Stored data
________

(* ===== verification/Backtest.v ===== *)
(** * Backtest: the engine of the simulation

    [crates/simulate/src/engine.rs] runs the trader day by day against the
    simulated client, sells what is left and builds the report; [prediction.rs]
    generates the predictions of the period; the parsing of the dates is that of
    [cli.rs], and the rate source of the portfolio ([DbRateProvider]) is the
    database.  A date
    is its midnight.  The loops take fuel and answer [None] when it runs out; the
    theorems say how much is enough.  The parsing of dates is a parameter; files,
    log output and printing are left out. *)

From Stdlib Require Import QArith SpecFloat.
From S2P Require Import Prelude F64 Config NearClient StoragePlanner Storage Vectors BigDecimal Units Dex Swap Balances.
From S2P Require Import Slippage Harvest Records Matching TradeSwap Execution Periods Graph Pools TokenCache Optimizer.
From S2P Require Import Market Predict Accuracy Strategy GraphPaths OptimizerReport StrategyFacts Trader.
From S2P Require Import Portfolio SimClient SimReport.
Local Open Scope N_scope.

(** [NaiveDate::parse_from_str] with the format [%Y-%m-%d]. *)
Class DateText := parse_naive_date : string -> option NaiveDateTime.

(** ** Configuration *)
Section config.
Context `{Formats} (valid_account : string -> bool).

(** What [ConfigResolver] answers, with the store, the table and the environment. *)
Definition strategy_config (c : Sources) : StrategyConfig :=
  mkStrategyConfig
    (mkTradeConfig
       (mkBalancesConfig (resolve c Config.trade_account_reserve * 10 ^ 24) (resolve c Config.harvest_interval_seconds)
          (resolve c Config.harvest_balance_multiplier)
          (resolve c Config.harvest_account_id ≫= (fun a => if valid_account a then Some a else None)))
       (mkHarvestConfig (resolve c Config.harvest_account_id) (resolve c Config.harvest_min_amount)
          (resolve c Config.harvest_reserve_amount) (resolve c Config.harvest_interval_seconds))
       (resolve c Config.ref_storage_max_top_up_yoctonear) (resolve c Config.trade_evaluation_days)
       (resolve c Config.trade_enabled) (resolve c Config.trade_unwrap_on_stop)
       (resolve c Config.evaluation_periods_retention_days))
    (mkMarketConfig (resolve c Config.liquidity_volume_weight) (resolve c Config.liquidity_pool_weight)
       (resolve c Config.liquidity_error_default_score) (resolve c Config.trade_min_pool_liquidity))
    (mkAccuracyConfig (resolve c Config.prediction_record_retention_days)
       (resolve c Config.prediction_unevaluated_retention_days) (resolve c Config.prediction_eval_tolerance_minutes)
       (resolve c Config.prediction_accuracy_window) (resolve c Config.prediction_accuracy_min_samples)
       (resolve c Config.prediction_mape_excellent) (resolve c Config.prediction_mape_poor))
    (resolve c Config.trade_initial_investment) (resolve c Config.trade_top_tokens)
    (resolve c Config.trade_price_history_days) (resolve c Config.trade_prediction_concurrency)
    (resolve c Config.trade_prediction_chunk_size) (resolve c Config.trade_prediction_max_retries)
    (resolve c Config.trade_prediction_retry_delay_seconds) (resolve c Config.trade_prediction_model_threads)
    (resolve c Config.trade_min_token_confidence) (resolve c Config.portfolio_rebalance_threshold).

Definition apply_config (cli : RunArgs) (c : Sources) : Sources :=
  let c := Config.set c "TRADE_TOP_TOKENS" (display_string TUsize (top_tokens cli)) in
  let c := Config.set c "TRADE_PRICE_HISTORY_DAYS" (display_string TI64 (price_history_days cli)) in
  let c := Config.set c "PORTFOLIO_REBALANCE_THRESHOLD" (display_string TF64 (rebalance_threshold cli)) in
  let c := Config.set c "TRADE_INITIAL_INVESTMENT" (display_string TF64 (initial_capital cli)) in
  Config.set c "TRADE_ENABLED" "true".
End config.

Definition parse_date `{DateText} (s label : string) : outcome anyhow NaiveDateTime :=
  ok_or (Anyhow ("Invalid " +:+ label) []) (parse_naive_date s).
Definition parse_start_date `{DateText} (cli : RunArgs) : outcome anyhow NaiveDateTime := parse_date (start_date cli) "start-date".
Definition parse_end_date `{DateText} (cli : RunArgs) : outcome anyhow NaiveDateTime := parse_date (end_date cli) "end-date".

(** [date + TimeDelta::days(n)]. *)
Definition plus_days (date : NaiveDateTime) (n : Z) : outcome anyhow NaiveDateTime :=
  let? delta := time_delta_days n in shift_date date delta.

(** [x as i64]. *)
Definition f64_to_i64 (x : f64) : Z :=
  match x with
  | S754_nan | S754_zero _ => 0
  | S754_infinity s => if s then I64_MIN else BigDecimal.I64_MAX
  | S754_finite s m e =>
      let z := if (0 <=? e)%Z then (Z.pos m * 2 ^ e)%Z else (Z.pos m / 2 ^ (- e))%Z in
      if s then Z.max I64_MIN (- z) else Z.min BigDecimal.I64_MAX z
  end.

(** ** Statements of the database *)
Section statements.
Context {P D : Type} `{!Rows P D}.

Definition earliest_fresh_visible_in (since until : NaiveDateTime) : prog P (option NaiveDateTime) :=
  if (until <=? since)%Z then Ret (Ok None) else fetch (H := rows_time (D:=D)) (QEarliestFresh since until).
Definition delete_by_target_time_range (start stop : NaiveDateTime) : prog P Z :=
  if (stop <? start)%Z then Ret (Err (Anyhow "invalid range" []))
  else fetch (H := rows_count (D:=D)) (QDeleteTargets start stop).
End statements.

Section engine.
Context {P G D : Type} `{BigDecimal D} `{!FromF64 D} `{!DecimalText D} `{!Rows P D} `{!PredictionRows P D}.
Context `{!Forecasts P D} `{Petgraph G} `{HashOrder} `{PathFinder} `{Numerics} `{Logarithm} `{NewPredictor}.
Context `{CompletionOrder} `{Formats} `{DateText} `{!ReportText D} `{!ToVec P}.
Context `{!FromSlice P (option StorageBalance)} `{!FromSlice P (gmap TokenAccount N)}.
Context `{!FromSlice P StorageBalanceBounds} `{!FromSlice P TokenMetadata} `{!FromSlice P JsonValue}.
Context `{!FromSlice P N}.
Context (valid_account : string -> bool).
Context (sort_sells : list (SellOperation D) -> list (SellOperation D)).
Context (sort_buys : list (BuyOperation D) -> list (BuyOperation D)).
Context (is_mainnet : bool).

(** The cache of decimals is replaced by what the database knows. *)
Definition load_decimals : prog P unit :=
  let! m := get_all_decimals (D:=D) valid_account in
  Op (RReplaceDecimals (btree_iter m)) (fun _ => Ret (Ok tt)).

(** ** The portfolio with the rates of the database *)
Fixpoint db_liquidate_each (day : NaiveDateTime) (s : PortfolioState D) (l : list (TokenAccount * TokenAmount D))
    : prog P (PortfolioState D) :=
  match l with
  | [] => Ret (Ok s)
  | (t, a) :: l =>
      let! rate := get_rate_at_date valid_account is_mainnet t day in
      let! s := lift (liquidate_one (fun _ => rate) day s t a) in
      db_liquidate_each day s l
  end.
Definition db_liquidate_all (day : NaiveDateTime) (s : PortfolioState D) : prog P (PortfolioState D) :=
  db_liquidate_each day s (bfilter (fun p => negb (token_amount_is_zero p.2)) (btree_iter (holdings s))).

Fixpoint db_total_value (day : NaiveDateTime) (total : f64) (l : list (TokenAccount * TokenAmount D)) : prog P f64 :=
  match l with
  | [] => Ret (Ok total)
  | (t, a) :: l =>
      if token_amount_is_zero a then db_total_value day total l
      else
        let! rate := get_rate_at_date valid_account is_mainnet t day in
        let! total := lift (total_value_from (fun _ => rate) total [(t, a)]) in
        db_total_value day total l
  end.
Definition db_record_snapshot (day : NaiveDateTime) (s : PortfolioState D) : prog P (PortfolioState D) :=
  let! total_value := db_total_value day
    (f64_div (to_f64_or_warn (yocto_value_bd (cash_balance s))) (f64_of_Z (10 ^ 24))) (btree_iter (holdings s)) in
  Ret (Ok (push_snapshot s (mkSnapshot day total_value (holdings s) (cash_balance s) (pnl_to_near (realized_pnl s))))).

(** ** Predictions for the period *)
Fixpoint generate_days (cfg : StrategyConfig) (fuel : nat) (stop current_date : NaiveDateTime) (success_count fail_count : N)
    : prog P (option (N * N)) :=
  match fuel with
  | O => Ret (Ok None)
  | S fuel =>
      if (current_date <=? stop)%Z then
        let! _ := attempt (evaluate_predictions_as_of (D:=D) valid_account (sc_accuracy cfg) current_date) in
        let! generated := attempt (run_prediction_cycle (G:=G) (D:=D) valid_account is_mainnet cfg current_date) in
        let! next := lift (plus_days current_date 1) in
        match generated with
        | inl _ => generate_days cfg fuel stop next (success_count + 1) fail_count
        | inr _ => generate_days cfg fuel stop next success_count (fail_count + 1)
        end
      else Ret (Ok (Some (success_count, fail_count)))
  end.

________

*EXERCISE GOAL*
Please give the number of lines in the data above where the word "start" appears, and nothing besides.

*ANSWER BOX*
4